Objects in Scripting Languages

Tags: JavaScript, Programming Languages, Semantics

Posted on 28 February 2012.

We've been studying scripting languages in some detail, and have collected a number features of their object systems that we find unusually expressive. This expressiveness can be quite powerful, but also challenges attempts to reason about and understand programs that use these features. This post outlines some of these exceptionally expressive features for those who may not be intimately familiar with them.
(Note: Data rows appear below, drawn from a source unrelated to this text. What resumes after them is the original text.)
(** the fuel bounds the depth of the tree *)
Fixpoint search_entry (fuel : nat) (addr : Z) : M (BufferPool * W) RID :=
  match fuel with
  | O => no_fuel
  | S fuel' =>
      node ← idx (get_page addr);
      leaf ← nd node rd_leaf;
      if leaf : bool then
        counter ← find_row node;
        n ← nd node rd_n;
        if counter <? n then
          result ← nd node (rd_row counter);
          idx (release addr);;
          mret result
        else
          idx (release addr);;
          mret failed_rid
      else
        prt_child ← find_subtree node;
        addr_child ← nd node (rd_child prt_child);
        idx (release addr);;
        search_entry fuel' addr_child
  end.

Definition b_tree_search (fuel : nat) : M (BufferPool * W) RID :=
  ctrl ← idx (get_page 0);
  root_node_addr ← nd ctrl (rd_i64 off_root_node);
  idx (release 0);;
  if root_node_addr =? -1 then mret failed_rid
  else search_entry fuel root_node_addr.
End search.

Section insert.
Context {W : Type} (cmp : RID → RID → M W Z) (insert_handler : RID → M W RID).
Abbreviation prog := (M (BufferPool * W)).

(** the loop [for (; p < n; p++) if (cmp(key, row_ptr[p]) < 0) break;] *)
Definition find_pos (node : Ptr) (key : RID) (n : Z) : prog Z :=
  find_ne 0 n (λ p,
    row ← nd node (rd_row p);
    c ← ext (cmp key row);
    mret (c <? 0)).

(** a node from the free list, else at the end of the file *)
Definition alloc_node (ctrl : Ptr) : prog (Z * Ptr) :=
  head ← nd ctrl (rd_i64 off_free_node_head);
  if negb (head =? -1) then
    node_new ← idx (get_page head);
    next ← nd node_new rd_node_next;
    nd ctrl (wr_64 off_free_node_head next);;
    mret (head, node_new)
  else
    addr_new ← idx file_length;
    node_new ← idx (get_page addr_new);
    mret (addr_new, node_new).

(** *** Internal nodes *)

(** an internal node with room takes the new child *)
Definition insert_child (addr : Z) (node : Ptr) (child_new : NewChildEntry)
    : prog NewChildEntry :=
  n ← nd node rd_n;
  tmp ← find_pos node (child_key child_new) n;
  for_down n tmp (λ i,
    row ← nd node (rd_row (i - 1));
    nd node (wr_row i row));;
  for_down (n + 1) (tmp + 1) (λ i,
    child ← nd node (rd_child (i - 1));
    nd node (wr_child i child));;
  nd node (wr_row tmp (child_key child_new));;
  nd node (wr_child (tmp + 1) (child_ptr child_new));;
  n ← nd node rd_n;
  nd node (wr_n (n + 1));;
  idx (release addr);;
  mret result_empty.

(** the new child goes to the left half *)
Definition split_child_left (node node_new : Ptr) (addr_new child_pos : Z)
    (child_new : NewChildEntry) : prog NewChildEntry :=
  key ← nd node (rd_row (DEGREE - 1));
  for_ne 0 DEGREE (λ i,
    row ← nd node (rd_row (DEGREE + i));
    nd node_new (wr_row i row);;
    child ← nd node (rd_child (DEGREE + i));
    nd node_new (wr_child i child));;
  child ← nd node (rd_child (2 * DEGREE));
  nd node_new (wr_child DEGREE child);;
  for_down (DEGREE - 1) child_pos (λ i,
    row ← nd node (rd_row (i - 1));
    nd node (wr_row i row);;
    child ← nd node (rd_child i);
    nd node (wr_child (i + 1) child));;
  nd node (wr_row child_pos (child_key child_new));;
  nd node (wr_child (child_pos + 1) (child_ptr child_new));;
  mret (mkNCE key addr_new).

(** the new key is the middle one *)
Definition split_child_middle (node node_new : Ptr) (addr_new : Z)
    (child_new : NewChildEntry) : prog NewChildEntry :=
  for_ne 0 DEGREE (λ i,
    row ← nd node (rd_row (DEGREE + i));
    nd node_new (wr_row i row);;
    child ← nd node (rd_child (DEGREE + i + 1));
    nd node_new (wr_child (i + 1) child));;
  nd node_new (wr_child 0 (child_ptr child_new));;
  mret (mkNCE (child_key child_new) addr_new).

(** the new child goes to the right half *)
Definition split_child_right (node node_new : Ptr) (addr_new child_pos : Z)
    (child_new : NewChildEntry) : prog NewChildEntry :=
  key ← nd node (rd_row DEGREE);
  child ← nd node (rd_child (DEGREE + 1));
  nd node_new (wr_child 0 child);;
  for_ne 0 (child_pos - DEGREE - 1) (λ i,
    row ← nd node (rd_row (DEGREE + i + 1));
    nd node_new (wr_row i row);;
    child ← nd node (rd_child (DEGREE + i + 2));
    nd node_new (wr_child (i + 1) child));;
  nd node_new (wr_row (child_pos - DEGREE - 1) (child_key child_new));;
  nd node_new (wr_child (child_pos - DEGREE) (child_ptr child_new));;
  for_ne (child_pos - DEGREE) DEGREE (λ i,
    row ← nd node (rd_row (DEGREE + i));
    nd node_new (wr_row i row);;
    child ← nd node (rd_child (DEGREE + i + 1));
    nd node_new (wr_child (i + 1) child));;
  mret (mkNCE key addr_new).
Dictionaries with Inheritance

Untyped scripting languages implement objects as dictionaries mapping member names (strings) to values. Inheritance affects member lookup, but does not affect updates and deletion. This won't suprise any experienced JavaScript programmer:

var parent = {"z": 9};
// Using __proto__ sets up inheritance directly in most browsers
var obj = { "x": 1, "__proto__": parent};

obj.x       // evaluates to 1
obj.z       // evaluates to 9
obj.z = 50  // creates new field on obj
obj.z       // evaluates to 50, z on parent is "overridden"
parent.z    // evaluates to 9; parent.z was unaffected by obj.z = 50

In other scripting languages, setting up this inheritance can't be done quite so directly. Still, its effect can be accomplished, and the similar object structure observed. For example, in Python:

class parent(object):
  z = 9                 # class member
  def __init__(self):
    self.x = 1          # instance member

obj = parent()

obj.x                 # evaluates to 1
obj.z                 # evaluates to 9
obj.z = 50            # creates new field on obj
obj.z                 # evaluates to 50, z on parent is "overridden"
parent.z              # evaluates to 9, just like JavaScript

We can delete the field in both languages, which returns obj to its original state, before it was extended with a z member. In JavaScript:

delete obj.z;
obj.z               // evaluates to 9 again

This also works in Python:

delattr(obj, "z");
obj.z               # evaluates to 9 again

In both languages, we could have performed the assignments and lookups with computed strings as well:

// JavaScript
obj["x " + "yz"] = 99         // creates a new field, "x yz"
obj["x y" + "z"]              // evaluates to 99

# Python
setattr(obj, "x " + "yz", 99) # creates a new field, "x yz"
getattr(obj, "x y" + "z")     # evaluates to 99

We can go through this entire progression in Ruby, as well:

class Parent; def z; return 9; end; end
obj = Parent.new
class << obj; def x; return 1; end; end

obj.x # returns 1
obj.z # returns 9
class << obj; def z; return 50; end; end
obj.z # return 50

# no simple way to invoke shadowed z method
class << obj; remove_method :z; end
obj.z # returns 9

class << obj
  define_method("xyz".to_sym) do; return 99; end
end
print obj.xyz # returns 99

Classes Do Not Shape Objects

The upshot is that a class definition in a scripting language says little about the structure of its instances. This is in contrast to a language like Java, in which objects' structure is completely determined by their class, to the point where memory layouts can be predetermined for runtime objects. In scripting languages, this isn't the case. An object is an instance of a 'class' in JavaScript, Python, or Ruby merely by virtue of several references to other runtime objects. Some of these be changed at runtime, others cannot, but in all cases, members can be added to and removed from the inheriting objects. This flexibility can lead to some unusual situations.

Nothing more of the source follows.